> About this exercise
Repeat exactly, and only, the lines below starting at the line that contains "k2 ← ignore" and ending at the line that contains "destruct (HashPassword_Ok IDKey", inclusive of both.

Stored data:
════
(* ===== verification/KeyPrograms.v ===== *)
(** * Example programs on keys and signatures: what their [main] functions print

    [examples/random_token], [examples/hkdf_derive_key], [examples/tenant_keys], [examples/key_rotation],
    [examples/chacha20_aead] and [examples/ed25519_sign], from the first line to the last. *)

From Stdlib Require Import Strings.String.
From S2P Require Import Prelude Errors Base64 Hex GoIO Console Cipher Format Random Aead ChaCha Hkdf Ed25519 Json Recipes.

(** ** Random tokens *)

Module RandomTokenMain.

Definition main : program unit :=
  apiKey ← must (RandomToken 32);
  _ ← print (fmt "API key:        %s  (%d chars)\n") [VText apiKey; VInt (len apiKey)];
  magicToken ← ignore [] (RandomToken 16);
  _ ← print (fmt "magic token:    %s  (%d chars)\n") [VText magicToken; VInt (len magicToken)];
  csrf ← ignore [] (RandomToken 24);
  _ ← print (fmt "CSRF token:     %s  (%d chars)\n") [VText csrf; VInt (len csrf)];
  logID ← ignore [] (RandomHex 8);
  _ ← print (fmt "log id:         %s  (%d chars)\n") [VText logID; VInt (len logID)];
  keyBytes ← ignore [] (RandomBytes AEADKeySize);
  head ← expr (slice keyBytes 0 8);
  print (fmt "AEAD key bytes: %d bytes (hex: %x)\n") [VInt (len keyBytes); VText head].

End RandomTokenMain.

(** ** Derived keys *)

Module HkdfMain.
Section main.
Context (New : bytes -> bytes -> bytes -> reader).

Definition root : bytes := lit "root-application-key-32-bytes!!!".

Definition show_tenant (tenant : bytes) : program unit :=
  k ← must (lift (DeriveKey New root [] (lit "tenant:" ++ tenant) AEADKeySize));
  head ← expr (slice k 0 8);
  _ ← print (fmt "tenant %-7s key prefix (8 bytes): %x...\n") [VText tenant; VText head];
  ct ← ignore [] (Aead.Seal k (lit "tenant data") []);
  pt ← ignore [] (lift (Aead.Open k ct []));
  print (fmt "  round-trip: %s\n") [VText pt].

(** [k, _ := DeriveKey(...); fmt.Printf(format, k[:8])], twice: both keys are derived before the first line. *)
Definition show_two (salt1 info1 salt2 info2 format1 format2 : bytes) : program unit :=
  k1 ← ignore [] (lift (DeriveKey New root salt1 info1 AEADKeySize));
  k2 ← ignore [] (lift (DeriveKey New root salt2 info2 AEADKeySize));
  head1 ← expr (slice k1 0 8);
  _ ← print format1 [VText head1];
  head2 ← expr (slice k2 0 8);
  print format2 [VText head2].
(** [examples/bcrypt_migration] over any bcrypt and argon2id. Once the legacy hash is made and 16 random bytes are
    left, the first login replaces it, the second one succeeds on the new hash, and the last line appears
    exactly when "wrong" derives another key. *)
Theorem bcrypt_migration_prints Generate Compare `{!BcryptOk Generate Compare} w h w1 :
  HashPasswordBcrypt Generate (lit "correct-horse-battery-staple") DefaultBcryptCost w = (Ok h, w1) ->
  HasPrefix h (lit "$2") = true -> 7 <= len h -> has_random 16 w1 ->
  exists w', after_random 16 w1 w' /\ BcryptMain.main IDKey Generate Compare w = (Done tt,
    [Printf (fmt "user before login: hash starts with %s\n\n") [VText (take 7 h)];
     Printf (fmt "  rehashed %s from bcrypt to argon2id\n") [VText (lit "alice@example.com")];
     Printf (fmt "user after login:  hash starts with %s\n\n") [VText (lit "$argon2id$v=19$m=6")];
     Printf (fmt "subsequent login: argon2id verify ok\n") []] ++
    (if bool_decide (derive w1 (lit "wrong") = derive w1 (lit "correct-horse-battery-staple")) then []
     else [Printf (fmt "wrong password: %v\n") [VErr (Errorf "invalid credentials")]]), w').
Proof.
  intros Hh Hp Hl Hw. destruct (HashPassword_spec IDKey (lit "correct-horse-battery-staple") w1 Hw) as (s & w' & Hs & Ha & _).
  destruct (HashPassword_Ok IDKey _ _ _ _ Hs) as (_ & Hpre & _). exists w'. split; [done|].
  destruct (Bcrypt_ok Generate Compare _ _ _ _ _ Hh) as (_ & _ & Hv).
  assert (H2 : HasPrefix s (lit "$2") = false) by (apply HasPrefix_spec in Hpre as [r ->]; reflexivity).
  assert (Ha2 : HasPrefix s (lit "$argon2") = true) by (apply HasPrefix_spec in Hpre as [r ->]; reflexivity).
  set (u := {| Accounts.Email := lit "alice@example.com"; Accounts.PasswordHash := s |}).
  assert (Hlog : forall q, BcryptMain.login_call IDKey Compare u q w' =
    (Done (if bool_decide (derive w1 q = derive w1 (lit "correct-horse-battery-staple")) then inl tt
           else inr (Errorf "invalid credentials"), u), [], w')).
  { intros q. unfold BcryptMain.login_call, BcryptMigration.loginAndRehash. cbn [Accounts.PasswordHash u].
    rewrite H2, Ha2, (VerifyPassword_of_hash _ _ _ _ _ Hs). by case_bool_decide. }
  unfold BcryptMain.main. rewrite (must_Ok _ _ _ _ _ Hh). cbv zeta. cbn [Accounts.PasswordHash].
  rewrite (expr_Ok _ _ _ (take 7 h)) by (by rewrite slice_Ok, drop_0 by lia). rewrite print_bind.
  rewrite (program_bind_Done _ _ _ (inl tt, u) [Printf (fmt "  rehashed %s from bcrypt to argon2id\n") [VText (lit "alice@example.com")]] w').
  2: { unfold BcryptMain.login_call, BcryptMigration.loginAndRehash. cbn [Accounts.PasswordHash]. by rewrite Hp, Hv, Hs. }
  fold u. unfold check. cbv beta iota. rewrite ret_bind, (expr_Ok _ _ _ _ (HashPassword_front _ _ _ _ Hs)), print_bind.
  rewrite (program_bind_Done _ _ _ _ _ _ (Hlog _)), bool_decide_eq_true_2 by done. cbv beta iota.
  rewrite ret_bind, print_bind, (program_bind_Done _ _ _ _ _ _ (Hlog _)). by case_bool_decide.
Qed.
End login.

Lemma bcrypt_migration_prints_witness : (BcryptMain.main demo_IDKey plain_Generate plain_Compare demo_world).1.1 = Done tt.
Proof.
  destruct (bcrypt_migration_prints demo_IDKey plain_Generate plain_Compare demo_world
    (lit "$2a$correct-horse-battery-staple") demo_world) as (w' & _ & ->); [done|done|by vm_compute..|reflexivity].
Defined.

(** *** [examples/hash_password] *)

(** [examples/hash_password] over any argon2id. With 16 random bytes the program stores the hash, logs in with the
    right password, refuses an unknown address and refuses the other password exactly when it derives
    another key; without them it reports the failed registration and prints nothing else. *)
Theorem hash_password_prints IDKey `{!ArgonOk IDKey} w :
  let pw := lit "correct horse battery staple" in
  (has_random 16 w -> exists s w', HashPassword IDKey pw w = (Ok s, w') /\ PasswordMain.main IDKey w = (Done tt,
    [Printf (fmt "registered: alice\n") [];
     Printf (fmt "stored hash: %s\n\n") [VText s];
     Printf (fmt "login (right password): ok\n") []] ++
    (if bool_decide (derive IDKey w (lit "Tr0ub4dor&3") = derive IDKey w pw) then []
     else [Printf (fmt "login (wrong password): %v\n") [VErr (ErrorString "invalid credentials")]]) ++
    [Printf (fmt "login (unknown email): %v\n") [VErr (ErrorString "invalid credentials")]], w')) /\
  (~ has_random 16 w -> exists e w', PasswordMain.main IDKey w = (Done tt, [Printf (fmt "register: %v\n") [VErr e]], w')).
Proof.
  intros pw. unfold PasswordMain.main. split.
  - intros Hw. destruct (HashPassword_spec IDKey pw w Hw) as (s & w' & Hs & _). exists s, w'. split; [done|].
    set (us := {[lit "alice@example.com" := {| Accounts.Email := lit "alice@example.com"; Accounts.PasswordHash := s |}]} : Accounts.Registry.users).
    rewrite (program_bind_Done _ _ _ (inl tt, us) [] w').
    2: { unfold PasswordMain.register_call, Accounts.Registry.register. rewrite lookup_empty. fold pw. by rewrite Hs. }
    assert (Hlog : forall q, Accounts.Registry.login IDKey (lit "alice@example.com") q us =
      if bool_decide (derive IDKey w q = derive IDKey w pw) then Ok tt else Err (ErrorString "invalid credentials")).
    { intros q. unfold Accounts.Registry.login, us. rewrite lookup_singleton_eq. cbn [Accounts.PasswordHash].
      rewrite (VerifyPassword_of_hash _ _ _ _ _ q Hs). cbn [map_err mbind outcome_bind]. by case_bool_decide. }
    cbv beta iota. rewrite print_bind.
    rewrite (deref_Ok _ _ _ {| Accounts.Email := lit "alice@example.com"; Accounts.PasswordHash := s |}) by
      (unfold us; by rewrite lookup_singleton_eq).
    rewrite print_bind. cbn [Accounts.PasswordHash]. rewrite !Hlog. fold pw. rewrite (bool_decide_eq_true_2 (derive IDKey w pw = derive IDKey w pw)) by done.
    rewrite (call_Ok _ _ _ tt w') by done. rewrite print_bind.
    erewrite print_error_bind; [|reflexivity|by case_bool_decide].
    change (Accounts.Registry.login IDKey (lit "bob@example.com") (lit "anything") us) with (Err (ErrorString "invalid credentials") : outcome unit).
    by case_bool_decide.
  - intros Hw. destruct (ReadRand_Err 16 w) as (e & w' & Hr); [done..|]. eexists _, w'.
    erewrite (program_bind_Done _ _ _ (inr _, _) [] w'); [reflexivity|].
    unfold PasswordMain.register_call, Accounts.Registry.register. rewrite lookup_empty. unfold HashPassword.
    change argonSaltLen with 16. erewrite M_bind_Err by (apply map_errM_Err, Hr). reflexivity.
Qed.

Lemma hash_password_prints_witness : (PasswordMain.main demo_IDKey demo_world).1.1 = Done tt.
Proof.
  destruct (proj1 (hash_password_prints demo_IDKey demo_world)) as (s & w' & _ & ->); [by vm_compute|reflexivity].
Defined.
Lemma add_score_requires_bucket_witness :
  add_score physics_result sample_store = (Raise KeyError, sample_store) /\
  (exists h', add_score sample_result sample_store = (Return tt, h')) /\
  bucket sample_store "Mathematics" "Easy" = Some [].
Proof.
  split; [|split].
  - apply (proj1 (add_score_requires_bucket physics_result sample_store)).
    reflexivity.
  - apply (proj1 (proj2 (add_score_requires_bucket sample_result sample_store))).
    exists []. reflexivity.
  - apply (proj2 (proj2 (add_score_requires_bucket sample_result sample_store))).
    + unfold default_departments. set_solver.
    + unfold default_difficulties. set_solver.
Defined.

Lemma inserted_ranked_all (old : list Entry.t) (result : QuizResult.t) :
  StronglySorted ranks_before (inserted old result).
Proof.
  apply (StronglySorted_mono (key_le sort_key)).
  - intros x y. apply sort_key_ranks.
  - apply py_sort_StronglySorted.
Qed.

(** C2.  An insertion into an existing bucket always succeeds, whatever
    the rank of the result: the entry is appended and the bucket sorted,
    which gives a permutation of the old entries and the new one in ranking
    order (percentage descending, then score descending), and the first ten
    of them are stored; the stored bucket has at most ten entries, in
    ranking order, and contains the new entry whenever the old bucket had
    fewer than ten.  Hence through every sequence of insertions every bucket
    keeps at most ten entries in ranking order, from the default structure
    in particular. *)
Theorem leaderboard_capped_and_ranked :
  (forall result h old,
     bucket h (QuizResult.department result) (QuizResult.difficulty result)
       = Some old ->
     exists h',
       add_score result h = (Return tt, h') /\
       inserted old result ≡ₚ QuizResult.to_dict result :: old /\
       StronglySorted ranks_before (inserted old result) /\
       bucket h' (QuizResult.department result) (QuizResult.difficulty result)
         = Some (take 10 (inserted old result)) /\
       (length (take 10 (inserted old result)) <= 10)%nat /\
       StronglySorted ranks_before (take 10 (inserted old result)) /\
       ((length old < 10)%nat ->
        QuizResult.to_dict result ∈ take 10 (inserted old result))) /\
  (forall results h, store_ok h -> store_ok (add_scores results h)) /\
  (forall filename results,
     store_ok (add_scores results
                 (HighScoreManager.mk filename _create_default_structure))).
Proof.
  split; [|split].
  - intros result h old Hb.
    destruct (add_score_present _ _ _ Hb) as (h' & Hh' & _ & Hbucket).
    exists h'. split; [exact Hh'|].
    split; [apply inserted_Permutation|].
    split; [apply inserted_ranked_all|].
    split; [rewrite Hbucket, decide_True by done; reflexivity|].
    split; [rewrite length_take; lia|].
    split; [apply inserted_ranked|].
    intros Hlen. rewrite take_ge.
    + rewrite inserted_Permutation. apply list_elem_of_here.
    + rewrite (Permutation_length (inserted_Permutation old result)). simpl. lia.
  - intros results h. apply add_scores_store_ok.
  - intros filename results. apply add_scores_store_ok, default_store_ok.
Qed.

Lemma leaderboard_capped_and_ranked_witness :
  exists h',
    add_score sample_result sample_store = (Return tt, h') /\
    inserted [] sample_result ≡ₚ [QuizResult.to_dict sample_result] /\
    StronglySorted ranks_before (inserted [] sample_result) /\
    bucket h' "Mathematics" "Easy" = Some (take 10 (inserted [] sample_result)) /\
    (length (take 10 (inserted [] sample_result)) <= 10)%nat /\
    StronglySorted ranks_before (take 10 (inserted [] sample_result)) /\
    ((length (@nil Entry.t) < 10)%nat ->
     QuizResult.to_dict sample_result ∈ take 10 (inserted [] sample_result)) /\
    store_ok (add_scores [sample_result; physics_result; sample_result] sample_store).
Proof.
  destruct (proj1 leaderboard_capped_and_ranked sample_result sample_store [])
    as (h' & H1 & H2 & H3 & H4 & H5 & H6 & H7); [reflexivity|].
  exists h'. repeat (split; [assumption|]).
  apply (proj1 (proj2 leaderboard_capped_and_ranked)
               [sample_result; physics_result; sample_result] sample_store).
  apply default_store_ok.
Defined.

(** Eleven insertions into one bucket: the ten best are kept, the result
    with the lowest percentage is dropped. *)
Example eleven_insertions :
  map Entry.score
      (get_leaderboard
         (add_scores
            (map (fun s => QuizResult.mk "Mathematics" "Easy" s 20
                             (Finite (inject_Z (5 * s))) "Alice"
                             "2024-01-01 10:00:00")
                 [3; 1; 4; -1; 5; 9; 2; 6; 5; 3; 8])
            sample_store)
         "Mathematics" "Easy")
  = [9; 8; 6; 5; 5; 4; 3; 3; 2; 1].
Proof. vm_compute. reflexivity. Qed.
(** * Hua Rong Dao solver (hrd.py): board model, successor generation, search

    A shallow embedding of [src/hrd.py].  Python integers are [Z], Python
    lists are [list] with Python's indexing rules (negative indices count
    from the end, anything else out of range raises [IndexError]), raised
    exceptions are the [Raise] branch of [result]. *)

From Stdlib Require Import ZArith String Ascii.
From stdpp Require Import base list gmap strings sorting.

Local Open Scope Z_scope.
#[local] Set Warnings "-clear-no-such-hyp".

(** ** Exceptions *)

Inductive exn : Type :=
| ValueError (msg : string)
| IndexError
| AttributeError.

Inductive result (A : Type) : Type :=
| Ok (a : A)
| Raise (e : exn).
Arguments Ok {A} a.
Arguments Raise {A} e.

Definition rbind {A B} (r : result A) (k : A → result B) : result B :=
  match r with
  | Ok a => k a
  | Raise e => Raise e
  end.

Notation "x ←? r ; k" := (rbind r (λ x, k))
  (at level 20, r at level 100, k at level 200, right associativity,
   format "x  ←?  r ;  '/' k").

Definition is_Ok {A} (r : result A) : bool :=
  match r with Ok _ => true | Raise _ => false end.

(** ** Python list indexing *)

Definition py_index (len : nat) (i : Z) : option nat :=
  if decide (0 ≤ i < Z.of_nat len) then Some (Z.to_nat i)
  else if decide (- Z.of_nat len ≤ i < 0) then Some (Z.to_nat (Z.of_nat len + i))
  else None.

Definition py_getitem {A} (l : list A) (i : Z) : result A :=
  match py_index (length l) i with
  | Some n => match l !! n with Some a => Ok a | None => Raise IndexError end
  | None => Raise IndexError
  end.

Definition py_setitem {A} (l : list A) (i : Z) (a : A) : result (list A) :=
  match py_index (length l) i with
  | Some n => Ok (<[n := a]> l)
  | None => Raise IndexError
  end.

(** ** Pieces *)

Definition char_goal : ascii := "1".
Definition char_single : ascii := "2".
Definition char_empty : ascii := ".".

(** [orientation] is ['h'], ['v'] or [None] (docstring of [Piece.__init__]). *)
Inductive Orientation : Type := OrientNone | OrientH | OrientV.

Global Instance Orientation_eq_dec : EqDecision Orientation.
Proof. solve_decision. Defined.

Record Piece : Type := mkPiece {
  is_goal : bool;
  is_single : bool;
  coord_x : Z;
  coord_y : Z;
  orientation : Orientation
}.

Global Instance Piece_eq_dec : EqDecision Piece.
Proof. solve_decision. Defined.

Module Piece.
(** [Piece.move] *)
Definition move (self : Piece) (x y : Z) : result Piece :=
  let new_x := coord_x self + x in
  let new_y := coord_y self + y in
  if decide (new_x < 0 ∨ new_y < 0)
  then Raise (ValueError "x and y must be non-negative")
  else Ok (mkPiece (is_goal self) (is_single self) new_x new_y (orientation self)).
End Piece.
════
> Result for this exercise
  k2 ← ignore [] (lift (DeriveKey New root salt2 info2 AEADKeySize));
  head1 ← expr (slice k1 0 8);
  _ ← print format1 [VText head1];
  head2 ← expr (slice k2 0 8);
  print format2 [VText head2].
(** [examples/bcrypt_migration] over any bcrypt and argon2id. Once the legacy hash is made and 16 random bytes are
    left, the first login replaces it, the second one succeeds on the new hash, and the last line appears
    exactly when "wrong" derives another key. *)
Theorem bcrypt_migration_prints Generate Compare `{!BcryptOk Generate Compare} w h w1 :
  HashPasswordBcrypt Generate (lit "correct-horse-battery-staple") DefaultBcryptCost w = (Ok h, w1) ->
  HasPrefix h (lit "$2") = true -> 7 <= len h -> has_random 16 w1 ->
  exists w', after_random 16 w1 w' /\ BcryptMain.main IDKey Generate Compare w = (Done tt,
    [Printf (fmt "user before login: hash starts with %s\n\n") [VText (take 7 h)];
     Printf (fmt "  rehashed %s from bcrypt to argon2id\n") [VText (lit "alice@example.com")];
     Printf (fmt "user after login:  hash starts with %s\n\n") [VText (lit "$argon2id$v=19$m=6")];
     Printf (fmt "subsequent login: argon2id verify ok\n") []] ++
    (if bool_decide (derive w1 (lit "wrong") = derive w1 (lit "correct-horse-battery-staple")) then []
     else [Printf (fmt "wrong password: %v\n") [VErr (Errorf "invalid credentials")]]), w').
Proof.
  intros Hh Hp Hl Hw. destruct (HashPassword_spec IDKey (lit "correct-horse-battery-staple") w1 Hw) as (s & w' & Hs & Ha & _).
  destruct (HashPassword_Ok IDKey _ _ _ _ Hs) as (_ & Hpre & _). exists w'. split; [done|].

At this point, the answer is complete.